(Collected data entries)

Lemma length_contents (q : queue) :
  wf q → Z.of_nat (length (contents bufferSize q)) = occupancy bufferSize q.
Proof.
  intros Hwf. pose proof (occupancy_range q Hwf). unfold contents.
  rewrite length_omap_Forall.
  - unfold ring_slots. rewrite length_fmap, length_seqZ. lia.
  - eapply Forall_impl; [by apply ring_slots_range|]. cbn.
    intros i Hi. apply at_is_Some. destruct Hwf. lia.
Qed.

(** *** One call on an idle queue *)

Lemma push_idle_full (q : queue) v fuel :
  idle bufferSize q → occupancy bufferSize q = bufferSize - 1 →
  ∃ t', push (7 + fuel) q v = (q, t') ∧ result t' = Some false ∧
        sleepDuration t' = sleepDurationStart.
Proof.
  intros [Hwf Hc Hbusy Hp] Hocc. eexists. split.
  - rewrite push_full by (done || by apply full_occupancy).
    f_equal. destruct q as [b bs h t p c]; fields. unfold set_pendingData.
    cbn. f_equal. pose proof (occupancy_range _ Hwf). destruct Hwf.
    apply wrap_ll_id. cbn in *. lia.
  - done.
Qed.

Lemma push_idle_space (q : queue) v fuel :
  idle bufferSize q → occupancy bufferSize q ≠ bufferSize - 1 →
  ∃ q' t', push (13 + fuel) q v = (q', t') ∧ result t' = Some true ∧
           idle bufferSize q' ∧
           contents bufferSize q' = contents bufferSize q ++ [v].
Proof.
  intros [Hwf Hc Hbusy Hp] Hocc.
  assert (¬ full q) as Hfull by by rewrite full_occupancy.
  pose proof (occupancy_range _ Hwf) as Hr.
  pose proof (ring_slots_push q Hwf Hfull) as Hslots.
  pose proof (ring_slots_tail q Hwf) as Htail.
  pose proof (ring_slots_range q Hwf) as Hrange.
  do 2 eexists. split.
  { apply push_claimed; try done. apply Hbusy. by destruct Hwf. }
  split; [done|].
  unfold BusyQueue.full in Hfull. rewrite candidate_tail_eq in * by done.
  destruct Hwf as [Hn Hb Hbs Hh Ht].
  destruct q as [b bs h t p c]; fields. subst c. split.
  - split; [split| | |]; cbn; try done.
    + by rewrite length_insert.
    + apply Z.mod_pos_bound. lia.
    + unfold occupancy in *. cbn in *. rewrite ring_succ by lia.
      rewrite Hp. apply wrap_ll_id. lia.
  - unfold contents.
    change (ring_slots bufferSize (Queue (<[Z.to_nat t:=v]> b) bs h
              ((t + 1) `mod` bufferSize) (wrap_ll (p + 1)) true))
      with (ring_slots bufferSize (set_tail ((t + 1) `mod` bufferSize)
              (Queue b bs h t p true))).
    rewrite Hslots. cbn [_buffer _tail]. rewrite omap_app. f_equal.
    + apply omap_ext_Forall.
      eapply Forall_impl; [apply Forall_and; split; [exact Htail|exact Hrange]|].
      cbn. intros i [Hi1 Hi2]. rewrite !at_lookup by lia.
      apply list_lookup_insert_ne. lia.
    + cbn. rewrite at_lookup by lia.
      rewrite list_lookup_insert_eq by lia. done.
Qed.

Lemma pop_idle_empty (q : queue) x fuel :
  idle bufferSize q → contents bufferSize q = [] →
  ∃ t', pop (5 + fuel) q x = (q, t') ∧ result t' = Some false ∧
        popedData t' = x.
Proof.
  intros [Hwf Hc Hbusy Hp] Hnil.
  exists (goto (Returned false) (set_keepTrying false (call_pop x))).
  split; [|done].
  apply pop_empty; [done|]. apply empty_occupancy; [done|].
  rewrite <- length_contents by done. by rewrite Hnil.

Qed.

Lemma pop_idle_data (q : queue) x y l fuel :
  idle bufferSize q → contents bufferSize q = y :: l →
  ∃ q' t', pop (13 + fuel) q x = (q', t') ∧ result t' = Some true ∧
           popedData t' = y ∧ idle bufferSize q' ∧
           contents bufferSize q' = l.
Proof.
  intros [Hwf Hc Hbusy Hp] Hcons.
  assert (¬ empty q) as Hne.
  { rewrite empty_occupancy, <- length_contents by done. by rewrite Hcons. }
  pose proof (occupancy_range _ Hwf) as Hr.
  pose proof (ring_slots_pop q Hwf Hne) as Hslots.
  unfold contents in Hcons. rewrite Hslots in Hcons.
  destruct (at_is_Some (_buffer q) (_head q)) as [v Hv];
    [destruct Hwf; lia|].
  cbn in Hcons. rewrite Hv in Hcons. cbn in Hcons.
  injection Hcons as -> Hl.
  do 2 eexists. split.
  { apply pop_claimed; try done. apply Hbusy. by destruct Hwf. }
  split; [done|]. split; [done|].
  destruct Hwf as [Hn Hb Hbs Hh Ht].
  destruct q as [b bs h t p c]; fields. subst c. split; [|done].
  split; [split| | |]; cbn; try done.
  - apply Z.mod_pos_bound. lia.
  - unfold occupancy, empty in *. cbn in *. rewrite ring_pred by lia.
    rewrite Hp. apply wrap_ll_id. lia.
Qed.

(** *** Calls in sequence behave as the first-in first-out store *)
Lemma perform_idle (q : queue) o fuel :
  idle bufferSize q → (13 ≤ fuel)%nat →
  idle bufferSize (perform bufferSize value_init fuel q o).1 ∧
  contents bufferSize (perform bufferSize value_init fuel q o).1 =
    (fifo_perform bufferSize value_init (contents bufferSize q) o).1 ∧
  (perform bufferSize value_init fuel q o).2 =
    (fifo_perform bufferSize value_init (contents bufferSize q) o).2.
Proof.
  intros Hidle Hfuel. pose proof (idle_wf _ _ Hidle) as Hwf.
  destruct o as [v|]; cbn [perform fifo_perform].
  - rewrite length_contents by done.
    destruct (decide (_ < _)) as [Hlt|Hge].
    + replace fuel with (13 + (fuel - 13))%nat by lia.
      destruct (push_idle_space q v (fuel - 13) Hidle) as (q' & t' & E & ? & ? & ?);
        [lia|].
      rewrite E. cbn. by rewrite H.
    + replace fuel with (7 + (fuel - 7))%nat by lia.
      pose proof (occupancy_range _ Hwf).
      destruct (push_idle_full q v (fuel - 7) Hidle) as (t' & E & ? & ?);
        [lia|].
      rewrite E. cbn. by rewrite H0.
  - destruct (contents bufferSize q) as [|y l] eqn:Hc.
    + replace fuel with (5 + (fuel - 5))%nat by lia.
      destruct (pop_idle_empty q value_init (fuel - 5) Hidle Hc)
        as (t' & E & ? & ?).
      rewrite E. cbn. by rewrite H, H0.
    + replace fuel with (13 + (fuel - 13))%nat by lia.
      destruct (pop_idle_data q value_init y l (fuel - 13) Hidle Hc)
        as (q' & t' & E & ? & ? & ? & ?).
      rewrite E. cbn. by rewrite H, H0.
Qed.

Lemma perform_all_idle (q : queue) os fuel :
  idle bufferSize q → (13 ≤ fuel)%nat →
  idle bufferSize (perform_all bufferSize value_init fuel q os).1 ∧
  contents bufferSize (perform_all bufferSize value_init fuel q os).1 =
    (fifo_perform_all bufferSize value_init (contents bufferSize q) os).1 ∧
  (perform_all bufferSize value_init fuel q os).2 =
    (fifo_perform_all bufferSize value_init (contents bufferSize q) os).2.
Proof.
  intros Hidle Hfuel. revert q Hidle.
  induction os as [|o os IH]; intros q Hidle; [done|].
  cbn [perform_all fifo_perform_all].
  destruct (perform_idle q o fuel Hidle Hfuel) as (Hi & Hc & Hr).
  destruct (perform bufferSize value_init fuel q o) as [q1 r].
  destruct (fifo_perform bufferSize value_init (contents bufferSize q) o)
    as [l1 r'].
  cbn [fst snd] in *. subst r'.
  destruct (IH q1 Hi) as (Hi2 & Hc2 & Hr2). rewrite Hc in *.
  destruct (perform_all bufferSize value_init fuel q1 os) as [q2 rs].
  destruct (fifo_perform_all bufferSize value_init l1 os) as [l2 rs'].
  cbn [fst snd] in *. by subst.
Qed.

End Sequential.

(** ** src/include/LockFreeQueue.h, first revision: interleaved calls *)
Section Concurrent.
Context {QueueItemT : Type} (bufferSize : Z) (value_init : QueueItemT).
Local Abbreviation queue := (@queue QueueItemT).
Local Abbreviation thread := (@thread QueueItemT).
Local Abbreviation step := (step bufferSize).
Local Abbreviation wf := (wf bufferSize).
Local Abbreviation inv := (inv bufferSize).
Local Abbreviation cs_ok := (cs_ok bufferSize).
Local Abbreviation call_push := (call_push value_init).
Local Abbreviation call_pop := (call_pop value_init).

(** *** Sums over the calls *)

Lemma sumZ_cons {A} (f : A → Z) a l : sumZ f (a :: l) = f a + sumZ f l.
Proof. reflexivity. Qed.

Lemma sumZ_app {A} (f : A → Z) l1 l2 :
  sumZ f (l1 ++ l2) = sumZ f l1 + sumZ f l2.
Proof.
  induction l1 as [|a l1 IH]; [done|].
  rewrite <- app_comm_cons, !sumZ_cons, IH. lia.
Qed.

Lemma sumZ_Permutation {A} (f : A → Z) l1 l2 :
  l1 ≡ₚ l2 → sumZ f l1 = sumZ f l2.
Proof. induction 1; rewrite ?sumZ_cons; lia. Qed.

Lemma sumZ_ext {A} (f g : A → Z) l :
  Forall (λ a, f a = g a) l → sumZ f l = sumZ g l.
Proof.
  induction 1 as [|a l E _ IH]; [done|]. by rewrite !sumZ_cons, E, IH.
Qed.

Lemma sumZ_nonneg {A} (f : A → Z) l : (∀ a, 0 ≤ f a) → 0 ≤ sumZ f l.
Proof.
  intros Hf. induction l as [|a l IH]; [done|].
  rewrite sumZ_cons. specialize (Hf a). lia.
Qed.

Lemma sumZ_zero {A} (f : A → Z) l :
  Forall (λ a, f a = 0) l → sumZ f l = 0.
Proof.
  induction 1 as [|a l E _ IH]; [done|]. by rewrite sumZ_cons, E, IH.
Qed.

Lemma sumZ_zero_inv {A} (f : A → Z) l :
  (∀ a, 0 ≤ f a) → sumZ f l = 0 → Forall (λ a, f a = 0) l.
Proof.
  intros Hf. induction l as [|a l IH]; [done|].
  rewrite sumZ_cons. intros Hs.
  pose proof (Hf a). pose proof (sumZ_nonneg f l Hf).
  constructor; [lia|]. apply IH. lia.
Qed.

Lemma in_cs_range (t : thread) : 0 ≤ in_cs t ≤ 1.
Proof. unfold in_cs. destruct (pc t); lia. Qed.

Lemma holding_range (q : queue) i (t : thread) : 0 ≤ holding q i t ≤ 1.
Proof. unfold holding. destruct (decide _); lia. Qed.

(** *** What a step of one call leaves to the others *)

(** Outside the critical section a call neither reads nor writes the
    indices. *)
Lemma step_keeps_indices (q : queue) (t : thread) :
  in_cs t = 0 →
  _head (step q t).1 = _head q ∧ _tail (step q t).1 = _tail q.
Proof.
  destruct t as [l a b n k d i j]. unfold in_cs, BusyQueue.step. cbn [pc].
  destruct l; try done; intros _; cbn;
    repeat (match goal with
            | |- context [match ?x with _ => _ end] => destruct x
            end; cbn); done.
Qed.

Aim of the exercise: In the records above, the line with "(** ** src/include/LockFreeQueue.h, first" marks the start and the line with "(** *** Sums over the calls *)" marks the end; copy that stretch exactly, both lines included, and nothing else.

Exercise answer:
(** ** src/include/LockFreeQueue.h, first revision: interleaved calls *)
Section Concurrent.
Context {QueueItemT : Type} (bufferSize : Z) (value_init : QueueItemT).
Local Abbreviation queue := (@queue QueueItemT).
Local Abbreviation thread := (@thread QueueItemT).
Local Abbreviation step := (step bufferSize).
Local Abbreviation wf := (wf bufferSize).
Local Abbreviation inv := (inv bufferSize).
Local Abbreviation cs_ok := (cs_ok bufferSize).
Local Abbreviation call_push := (call_push value_init).
Local Abbreviation call_pop := (call_pop value_init).

(** *** Sums over the calls *)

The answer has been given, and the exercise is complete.